◆ PROBLEM STATEMENT
Pick out all lines of the entries that include the word "foldl" and copy them.

◆ DATA TO EXAMINE
##############################

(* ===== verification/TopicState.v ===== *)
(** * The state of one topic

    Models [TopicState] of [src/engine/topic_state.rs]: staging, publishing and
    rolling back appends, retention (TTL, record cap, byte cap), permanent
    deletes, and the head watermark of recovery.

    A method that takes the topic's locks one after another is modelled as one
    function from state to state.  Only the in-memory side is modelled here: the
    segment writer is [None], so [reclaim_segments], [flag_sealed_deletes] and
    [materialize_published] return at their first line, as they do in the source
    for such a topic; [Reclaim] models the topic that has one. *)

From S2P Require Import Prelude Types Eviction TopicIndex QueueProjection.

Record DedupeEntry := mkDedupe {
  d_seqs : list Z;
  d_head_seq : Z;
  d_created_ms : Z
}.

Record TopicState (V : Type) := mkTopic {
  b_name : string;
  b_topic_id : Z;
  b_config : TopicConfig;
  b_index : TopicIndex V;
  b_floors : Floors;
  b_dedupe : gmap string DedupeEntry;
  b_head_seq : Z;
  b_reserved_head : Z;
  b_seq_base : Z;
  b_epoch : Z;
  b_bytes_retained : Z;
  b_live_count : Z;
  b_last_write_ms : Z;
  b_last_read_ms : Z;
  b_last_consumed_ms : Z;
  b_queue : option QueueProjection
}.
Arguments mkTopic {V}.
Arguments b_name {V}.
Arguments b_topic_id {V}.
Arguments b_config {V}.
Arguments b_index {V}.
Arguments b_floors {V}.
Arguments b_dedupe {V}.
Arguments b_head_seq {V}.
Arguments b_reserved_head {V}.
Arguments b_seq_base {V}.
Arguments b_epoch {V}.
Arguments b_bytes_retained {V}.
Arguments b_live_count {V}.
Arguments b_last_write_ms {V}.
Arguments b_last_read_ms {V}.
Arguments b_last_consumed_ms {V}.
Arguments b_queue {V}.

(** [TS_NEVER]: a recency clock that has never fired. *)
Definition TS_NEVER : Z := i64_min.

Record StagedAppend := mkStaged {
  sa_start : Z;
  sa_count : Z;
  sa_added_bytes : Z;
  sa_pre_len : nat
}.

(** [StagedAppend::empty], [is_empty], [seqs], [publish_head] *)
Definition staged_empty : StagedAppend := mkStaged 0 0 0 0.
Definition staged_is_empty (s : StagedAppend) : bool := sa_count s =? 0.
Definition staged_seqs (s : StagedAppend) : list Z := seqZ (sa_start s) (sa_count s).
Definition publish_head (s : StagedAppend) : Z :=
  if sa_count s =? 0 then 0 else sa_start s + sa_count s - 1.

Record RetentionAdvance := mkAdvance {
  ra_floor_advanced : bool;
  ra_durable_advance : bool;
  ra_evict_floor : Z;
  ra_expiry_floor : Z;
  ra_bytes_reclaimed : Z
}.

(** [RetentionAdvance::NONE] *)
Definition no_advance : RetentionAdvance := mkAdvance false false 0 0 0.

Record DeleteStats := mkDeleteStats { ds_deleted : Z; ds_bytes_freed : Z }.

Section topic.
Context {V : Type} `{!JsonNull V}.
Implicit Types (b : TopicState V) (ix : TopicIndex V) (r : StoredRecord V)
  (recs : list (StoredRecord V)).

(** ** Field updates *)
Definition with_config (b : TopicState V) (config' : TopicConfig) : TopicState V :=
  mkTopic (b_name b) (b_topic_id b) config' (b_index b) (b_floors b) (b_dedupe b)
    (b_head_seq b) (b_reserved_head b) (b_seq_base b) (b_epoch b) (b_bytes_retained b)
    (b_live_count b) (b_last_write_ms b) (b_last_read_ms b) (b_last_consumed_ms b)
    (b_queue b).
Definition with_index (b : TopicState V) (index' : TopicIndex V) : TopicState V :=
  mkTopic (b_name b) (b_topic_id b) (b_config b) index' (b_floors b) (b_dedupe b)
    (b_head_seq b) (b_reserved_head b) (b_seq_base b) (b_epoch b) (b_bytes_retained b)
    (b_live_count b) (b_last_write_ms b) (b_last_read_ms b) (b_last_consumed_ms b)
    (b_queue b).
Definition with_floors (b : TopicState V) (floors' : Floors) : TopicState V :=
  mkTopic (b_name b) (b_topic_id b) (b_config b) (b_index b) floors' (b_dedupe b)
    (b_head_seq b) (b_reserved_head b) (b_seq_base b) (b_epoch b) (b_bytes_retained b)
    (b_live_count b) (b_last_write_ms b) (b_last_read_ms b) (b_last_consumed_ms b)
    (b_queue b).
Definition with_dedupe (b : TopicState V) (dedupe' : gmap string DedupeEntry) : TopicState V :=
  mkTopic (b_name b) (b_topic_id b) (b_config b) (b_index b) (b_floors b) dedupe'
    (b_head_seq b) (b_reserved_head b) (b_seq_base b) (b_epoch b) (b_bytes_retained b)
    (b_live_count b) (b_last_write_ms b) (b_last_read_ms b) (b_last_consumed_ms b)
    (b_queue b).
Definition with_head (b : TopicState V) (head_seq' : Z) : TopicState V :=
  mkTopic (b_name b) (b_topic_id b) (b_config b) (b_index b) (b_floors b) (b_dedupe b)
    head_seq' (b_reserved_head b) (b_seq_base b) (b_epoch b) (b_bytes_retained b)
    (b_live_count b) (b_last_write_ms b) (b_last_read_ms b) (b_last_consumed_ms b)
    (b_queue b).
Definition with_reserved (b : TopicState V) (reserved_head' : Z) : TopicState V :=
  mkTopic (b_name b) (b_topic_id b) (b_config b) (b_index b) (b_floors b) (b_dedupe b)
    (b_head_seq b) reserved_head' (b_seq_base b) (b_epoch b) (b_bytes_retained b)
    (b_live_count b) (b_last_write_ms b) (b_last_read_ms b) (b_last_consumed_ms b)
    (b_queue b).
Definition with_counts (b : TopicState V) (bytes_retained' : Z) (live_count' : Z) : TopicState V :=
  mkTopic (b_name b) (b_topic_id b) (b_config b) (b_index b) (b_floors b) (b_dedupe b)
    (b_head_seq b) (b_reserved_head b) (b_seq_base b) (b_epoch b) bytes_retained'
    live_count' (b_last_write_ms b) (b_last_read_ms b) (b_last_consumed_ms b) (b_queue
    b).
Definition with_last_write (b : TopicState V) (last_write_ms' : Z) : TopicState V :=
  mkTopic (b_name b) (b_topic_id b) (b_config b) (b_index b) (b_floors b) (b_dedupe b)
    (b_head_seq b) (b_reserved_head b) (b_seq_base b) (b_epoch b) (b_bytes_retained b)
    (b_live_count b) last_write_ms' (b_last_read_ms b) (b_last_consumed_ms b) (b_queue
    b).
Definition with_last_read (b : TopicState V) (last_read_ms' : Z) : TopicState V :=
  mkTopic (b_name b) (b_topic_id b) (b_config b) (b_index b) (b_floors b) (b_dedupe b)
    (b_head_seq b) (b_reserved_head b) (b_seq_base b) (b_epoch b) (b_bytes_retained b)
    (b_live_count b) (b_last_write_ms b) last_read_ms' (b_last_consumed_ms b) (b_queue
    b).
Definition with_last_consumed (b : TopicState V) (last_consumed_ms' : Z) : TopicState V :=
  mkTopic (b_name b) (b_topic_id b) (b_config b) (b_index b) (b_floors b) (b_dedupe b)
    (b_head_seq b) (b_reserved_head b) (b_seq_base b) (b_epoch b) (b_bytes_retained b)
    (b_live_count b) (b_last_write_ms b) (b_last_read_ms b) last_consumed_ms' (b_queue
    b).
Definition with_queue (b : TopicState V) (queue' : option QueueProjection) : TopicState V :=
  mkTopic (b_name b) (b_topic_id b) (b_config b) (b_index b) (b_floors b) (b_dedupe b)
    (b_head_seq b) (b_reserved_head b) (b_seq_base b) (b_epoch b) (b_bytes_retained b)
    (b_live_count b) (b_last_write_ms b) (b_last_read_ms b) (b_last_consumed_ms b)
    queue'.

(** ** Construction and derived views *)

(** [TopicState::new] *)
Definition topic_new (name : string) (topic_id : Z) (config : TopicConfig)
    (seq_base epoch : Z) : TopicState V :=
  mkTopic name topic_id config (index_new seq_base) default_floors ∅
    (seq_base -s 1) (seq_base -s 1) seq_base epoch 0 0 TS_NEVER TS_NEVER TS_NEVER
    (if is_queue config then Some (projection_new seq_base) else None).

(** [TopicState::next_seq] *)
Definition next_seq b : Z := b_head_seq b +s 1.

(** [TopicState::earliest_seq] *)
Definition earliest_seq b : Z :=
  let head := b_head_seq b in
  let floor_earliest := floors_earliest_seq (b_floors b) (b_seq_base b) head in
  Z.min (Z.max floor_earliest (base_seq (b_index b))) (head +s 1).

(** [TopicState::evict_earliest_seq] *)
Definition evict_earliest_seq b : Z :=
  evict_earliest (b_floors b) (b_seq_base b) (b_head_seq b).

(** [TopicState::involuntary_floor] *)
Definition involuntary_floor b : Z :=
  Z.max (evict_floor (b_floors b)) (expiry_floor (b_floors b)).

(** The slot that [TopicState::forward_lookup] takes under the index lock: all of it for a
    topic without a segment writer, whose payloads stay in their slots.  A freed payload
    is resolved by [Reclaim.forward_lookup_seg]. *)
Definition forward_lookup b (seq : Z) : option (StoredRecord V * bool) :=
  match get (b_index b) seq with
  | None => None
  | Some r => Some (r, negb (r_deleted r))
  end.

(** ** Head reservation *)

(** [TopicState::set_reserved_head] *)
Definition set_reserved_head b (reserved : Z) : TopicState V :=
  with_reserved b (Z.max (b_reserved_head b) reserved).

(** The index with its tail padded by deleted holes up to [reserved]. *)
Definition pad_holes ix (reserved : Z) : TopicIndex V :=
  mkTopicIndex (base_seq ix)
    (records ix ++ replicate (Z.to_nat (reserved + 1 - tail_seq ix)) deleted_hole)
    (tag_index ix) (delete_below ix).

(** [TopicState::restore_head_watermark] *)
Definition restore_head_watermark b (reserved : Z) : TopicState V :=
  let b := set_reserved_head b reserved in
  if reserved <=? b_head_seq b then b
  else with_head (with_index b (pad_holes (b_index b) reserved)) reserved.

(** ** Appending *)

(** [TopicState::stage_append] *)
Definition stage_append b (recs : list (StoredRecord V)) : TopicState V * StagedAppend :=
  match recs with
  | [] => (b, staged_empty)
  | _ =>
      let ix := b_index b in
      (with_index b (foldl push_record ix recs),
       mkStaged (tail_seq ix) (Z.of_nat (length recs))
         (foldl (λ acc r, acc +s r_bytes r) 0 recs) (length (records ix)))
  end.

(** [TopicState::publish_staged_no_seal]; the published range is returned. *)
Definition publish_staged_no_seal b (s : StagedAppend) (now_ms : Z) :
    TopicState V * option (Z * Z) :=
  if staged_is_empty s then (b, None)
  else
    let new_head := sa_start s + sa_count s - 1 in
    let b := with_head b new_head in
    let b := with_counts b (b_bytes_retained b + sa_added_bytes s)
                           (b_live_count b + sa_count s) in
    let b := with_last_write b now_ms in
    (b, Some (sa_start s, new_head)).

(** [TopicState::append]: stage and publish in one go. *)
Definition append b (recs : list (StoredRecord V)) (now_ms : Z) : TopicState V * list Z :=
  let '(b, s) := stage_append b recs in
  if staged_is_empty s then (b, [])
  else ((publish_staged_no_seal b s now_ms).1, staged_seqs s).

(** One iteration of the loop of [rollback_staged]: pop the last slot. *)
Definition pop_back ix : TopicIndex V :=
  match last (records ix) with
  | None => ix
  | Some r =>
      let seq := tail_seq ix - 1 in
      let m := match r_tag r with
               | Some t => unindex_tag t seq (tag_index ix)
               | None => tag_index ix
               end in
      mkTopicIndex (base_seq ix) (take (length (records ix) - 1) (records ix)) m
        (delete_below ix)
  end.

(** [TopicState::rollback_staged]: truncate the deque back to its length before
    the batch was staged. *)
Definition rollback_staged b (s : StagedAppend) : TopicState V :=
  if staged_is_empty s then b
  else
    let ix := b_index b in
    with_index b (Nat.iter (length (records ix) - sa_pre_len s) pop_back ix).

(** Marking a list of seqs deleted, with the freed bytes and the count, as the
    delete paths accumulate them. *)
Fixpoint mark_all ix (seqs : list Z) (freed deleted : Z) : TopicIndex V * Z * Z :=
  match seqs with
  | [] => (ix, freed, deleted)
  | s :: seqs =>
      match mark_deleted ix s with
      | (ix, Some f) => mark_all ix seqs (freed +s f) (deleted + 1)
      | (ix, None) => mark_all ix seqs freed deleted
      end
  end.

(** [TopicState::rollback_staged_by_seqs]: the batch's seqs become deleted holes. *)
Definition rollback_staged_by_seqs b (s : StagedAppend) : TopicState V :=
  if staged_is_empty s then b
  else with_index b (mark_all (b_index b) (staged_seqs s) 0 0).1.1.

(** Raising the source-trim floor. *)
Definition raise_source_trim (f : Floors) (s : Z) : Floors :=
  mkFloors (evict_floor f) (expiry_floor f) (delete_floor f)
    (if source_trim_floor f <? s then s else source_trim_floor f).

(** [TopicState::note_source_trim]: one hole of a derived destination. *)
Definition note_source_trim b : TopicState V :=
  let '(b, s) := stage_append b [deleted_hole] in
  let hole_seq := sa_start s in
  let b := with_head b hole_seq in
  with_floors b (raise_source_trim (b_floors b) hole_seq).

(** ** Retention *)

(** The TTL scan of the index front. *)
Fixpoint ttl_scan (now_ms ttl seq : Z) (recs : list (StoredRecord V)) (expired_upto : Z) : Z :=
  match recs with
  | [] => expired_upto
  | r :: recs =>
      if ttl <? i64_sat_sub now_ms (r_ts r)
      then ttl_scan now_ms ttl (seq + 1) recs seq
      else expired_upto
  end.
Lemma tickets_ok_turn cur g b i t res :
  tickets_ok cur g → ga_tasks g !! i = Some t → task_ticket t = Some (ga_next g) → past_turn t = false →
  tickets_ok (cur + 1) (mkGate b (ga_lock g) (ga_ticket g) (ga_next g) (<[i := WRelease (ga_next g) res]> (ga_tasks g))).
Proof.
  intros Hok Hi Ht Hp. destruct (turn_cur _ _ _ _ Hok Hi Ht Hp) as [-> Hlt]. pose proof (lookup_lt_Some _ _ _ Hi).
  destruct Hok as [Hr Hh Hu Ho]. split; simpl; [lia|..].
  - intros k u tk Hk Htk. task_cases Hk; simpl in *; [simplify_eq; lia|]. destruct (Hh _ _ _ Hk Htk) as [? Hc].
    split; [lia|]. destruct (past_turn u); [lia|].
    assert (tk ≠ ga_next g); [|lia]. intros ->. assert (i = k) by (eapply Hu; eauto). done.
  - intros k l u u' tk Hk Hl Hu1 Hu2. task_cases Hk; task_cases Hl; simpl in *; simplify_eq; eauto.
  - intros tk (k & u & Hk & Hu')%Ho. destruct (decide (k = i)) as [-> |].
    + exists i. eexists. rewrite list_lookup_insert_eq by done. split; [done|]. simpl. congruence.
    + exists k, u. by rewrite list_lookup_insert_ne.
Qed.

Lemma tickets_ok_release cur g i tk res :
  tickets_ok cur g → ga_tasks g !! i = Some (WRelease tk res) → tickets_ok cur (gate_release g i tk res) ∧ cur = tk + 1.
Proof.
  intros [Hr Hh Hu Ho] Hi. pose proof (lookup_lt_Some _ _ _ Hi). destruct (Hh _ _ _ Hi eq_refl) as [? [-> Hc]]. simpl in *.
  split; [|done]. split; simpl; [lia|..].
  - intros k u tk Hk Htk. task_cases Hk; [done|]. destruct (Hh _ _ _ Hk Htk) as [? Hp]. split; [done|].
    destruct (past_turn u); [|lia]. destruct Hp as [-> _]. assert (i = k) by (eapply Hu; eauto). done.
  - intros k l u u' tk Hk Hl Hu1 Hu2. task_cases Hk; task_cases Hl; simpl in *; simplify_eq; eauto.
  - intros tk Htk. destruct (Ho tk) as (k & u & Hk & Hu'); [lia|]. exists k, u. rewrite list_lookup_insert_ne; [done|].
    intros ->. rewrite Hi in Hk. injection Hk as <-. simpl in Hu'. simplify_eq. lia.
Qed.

##############################

◆ ANSWER TO THIS TASK
      (with_index b (foldl push_record ix recs),
         (foldl (λ acc r, acc +s r_bytes r) 0 recs) (length (records ix)))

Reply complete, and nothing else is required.